Prompt
Nothing but the lines from the one with "(** C7. Trimming" down to the one with "machine_ok m ->" should be returned, exactly and with both ends included, from the material below.
++++ Data
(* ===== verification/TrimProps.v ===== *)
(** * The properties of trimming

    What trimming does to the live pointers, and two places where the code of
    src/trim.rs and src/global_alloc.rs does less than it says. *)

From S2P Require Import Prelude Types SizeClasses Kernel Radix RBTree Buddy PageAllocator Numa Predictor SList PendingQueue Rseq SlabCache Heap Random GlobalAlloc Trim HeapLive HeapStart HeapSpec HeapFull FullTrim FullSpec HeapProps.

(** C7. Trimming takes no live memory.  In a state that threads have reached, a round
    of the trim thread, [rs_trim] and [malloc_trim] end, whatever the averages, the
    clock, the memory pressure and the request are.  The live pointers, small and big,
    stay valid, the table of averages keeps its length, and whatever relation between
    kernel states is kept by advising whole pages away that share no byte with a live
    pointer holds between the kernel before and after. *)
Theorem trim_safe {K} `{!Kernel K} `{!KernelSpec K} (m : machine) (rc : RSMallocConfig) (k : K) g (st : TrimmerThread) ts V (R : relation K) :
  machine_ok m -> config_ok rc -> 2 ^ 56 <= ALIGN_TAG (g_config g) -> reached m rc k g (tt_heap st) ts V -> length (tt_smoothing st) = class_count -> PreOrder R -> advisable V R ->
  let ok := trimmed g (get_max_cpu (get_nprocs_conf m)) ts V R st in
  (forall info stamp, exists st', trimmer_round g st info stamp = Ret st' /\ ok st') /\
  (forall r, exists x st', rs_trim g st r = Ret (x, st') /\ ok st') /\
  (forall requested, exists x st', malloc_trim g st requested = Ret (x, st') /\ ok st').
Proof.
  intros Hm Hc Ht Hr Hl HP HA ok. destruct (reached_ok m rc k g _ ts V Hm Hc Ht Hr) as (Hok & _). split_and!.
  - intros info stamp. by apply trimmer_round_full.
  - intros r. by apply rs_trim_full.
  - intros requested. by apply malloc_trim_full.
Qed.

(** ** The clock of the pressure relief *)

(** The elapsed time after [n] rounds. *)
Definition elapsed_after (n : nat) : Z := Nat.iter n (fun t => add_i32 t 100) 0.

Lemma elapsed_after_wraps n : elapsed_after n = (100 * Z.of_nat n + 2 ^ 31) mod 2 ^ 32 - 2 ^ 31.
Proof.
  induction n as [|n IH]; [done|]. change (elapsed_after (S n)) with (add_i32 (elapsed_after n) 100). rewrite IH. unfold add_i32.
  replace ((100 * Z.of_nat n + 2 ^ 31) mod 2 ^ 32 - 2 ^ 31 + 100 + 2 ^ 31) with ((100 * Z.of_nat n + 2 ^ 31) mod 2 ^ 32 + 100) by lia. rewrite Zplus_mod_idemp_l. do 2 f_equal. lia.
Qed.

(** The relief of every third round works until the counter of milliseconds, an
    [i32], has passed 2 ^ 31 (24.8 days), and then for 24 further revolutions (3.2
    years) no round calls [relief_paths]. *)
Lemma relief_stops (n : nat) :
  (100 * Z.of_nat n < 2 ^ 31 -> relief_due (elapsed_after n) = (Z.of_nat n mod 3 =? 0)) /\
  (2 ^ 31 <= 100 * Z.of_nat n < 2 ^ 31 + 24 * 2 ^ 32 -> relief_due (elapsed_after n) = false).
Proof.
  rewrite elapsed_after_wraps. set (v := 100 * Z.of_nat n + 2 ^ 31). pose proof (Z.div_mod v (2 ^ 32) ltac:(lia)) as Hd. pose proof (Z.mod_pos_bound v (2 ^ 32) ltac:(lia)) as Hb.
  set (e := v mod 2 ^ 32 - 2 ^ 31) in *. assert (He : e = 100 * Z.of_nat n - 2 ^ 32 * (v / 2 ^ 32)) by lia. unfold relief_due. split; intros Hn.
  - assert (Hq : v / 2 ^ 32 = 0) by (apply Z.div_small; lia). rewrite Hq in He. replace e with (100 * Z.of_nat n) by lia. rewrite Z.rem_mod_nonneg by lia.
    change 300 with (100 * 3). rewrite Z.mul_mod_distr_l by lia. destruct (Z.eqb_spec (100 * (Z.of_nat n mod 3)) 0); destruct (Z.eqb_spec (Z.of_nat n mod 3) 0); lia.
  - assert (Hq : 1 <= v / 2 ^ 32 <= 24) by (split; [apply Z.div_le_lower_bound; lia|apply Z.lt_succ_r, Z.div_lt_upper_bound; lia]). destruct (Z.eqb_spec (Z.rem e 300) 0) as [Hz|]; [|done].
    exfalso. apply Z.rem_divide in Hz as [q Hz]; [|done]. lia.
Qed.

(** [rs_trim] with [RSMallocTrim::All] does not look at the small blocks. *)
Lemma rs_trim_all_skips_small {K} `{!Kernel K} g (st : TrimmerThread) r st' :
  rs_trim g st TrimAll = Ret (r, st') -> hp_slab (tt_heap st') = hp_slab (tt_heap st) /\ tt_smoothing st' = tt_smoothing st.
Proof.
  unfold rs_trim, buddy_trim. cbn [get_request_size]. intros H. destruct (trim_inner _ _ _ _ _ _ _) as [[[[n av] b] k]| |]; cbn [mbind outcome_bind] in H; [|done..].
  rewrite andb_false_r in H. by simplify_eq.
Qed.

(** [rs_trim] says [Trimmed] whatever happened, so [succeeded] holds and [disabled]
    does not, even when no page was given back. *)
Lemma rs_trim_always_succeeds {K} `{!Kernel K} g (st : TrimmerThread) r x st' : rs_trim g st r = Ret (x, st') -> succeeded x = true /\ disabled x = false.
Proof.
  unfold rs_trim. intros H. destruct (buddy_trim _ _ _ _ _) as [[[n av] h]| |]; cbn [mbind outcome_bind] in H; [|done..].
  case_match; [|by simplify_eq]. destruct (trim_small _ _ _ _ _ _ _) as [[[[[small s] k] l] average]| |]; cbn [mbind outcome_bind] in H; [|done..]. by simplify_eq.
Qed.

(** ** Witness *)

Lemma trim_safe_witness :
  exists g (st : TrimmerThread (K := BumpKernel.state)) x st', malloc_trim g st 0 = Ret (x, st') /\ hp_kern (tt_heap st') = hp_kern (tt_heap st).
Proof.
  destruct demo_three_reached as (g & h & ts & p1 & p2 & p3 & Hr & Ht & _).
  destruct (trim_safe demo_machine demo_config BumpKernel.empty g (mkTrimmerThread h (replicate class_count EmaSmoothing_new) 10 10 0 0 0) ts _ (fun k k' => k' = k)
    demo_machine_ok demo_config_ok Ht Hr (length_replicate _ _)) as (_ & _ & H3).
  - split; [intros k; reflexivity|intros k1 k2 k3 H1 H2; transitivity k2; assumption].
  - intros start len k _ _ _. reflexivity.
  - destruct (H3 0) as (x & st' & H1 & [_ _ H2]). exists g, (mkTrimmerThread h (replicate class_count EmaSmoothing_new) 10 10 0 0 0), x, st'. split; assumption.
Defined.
++++++++
Solution
(** C7. Trimming takes no live memory.  In a state that threads have reached, a round
    of the trim thread, [rs_trim] and [malloc_trim] end, whatever the averages, the
    clock, the memory pressure and the request are.  The live pointers, small and big,
    stay valid, the table of averages keeps its length, and whatever relation between
    kernel states is kept by advising whole pages away that share no byte with a live
    pointer holds between the kernel before and after. *)
Theorem trim_safe {K} `{!Kernel K} `{!KernelSpec K} (m : machine) (rc : RSMallocConfig) (k : K) g (st : TrimmerThread) ts V (R : relation K) :
  machine_ok m -> config_ok rc -> 2 ^ 56 <= ALIGN_TAG (g_config g) -> reached m rc k g (tt_heap st) ts V -> length (tt_smoothing st) = class_count -> PreOrder R -> advisable V R ->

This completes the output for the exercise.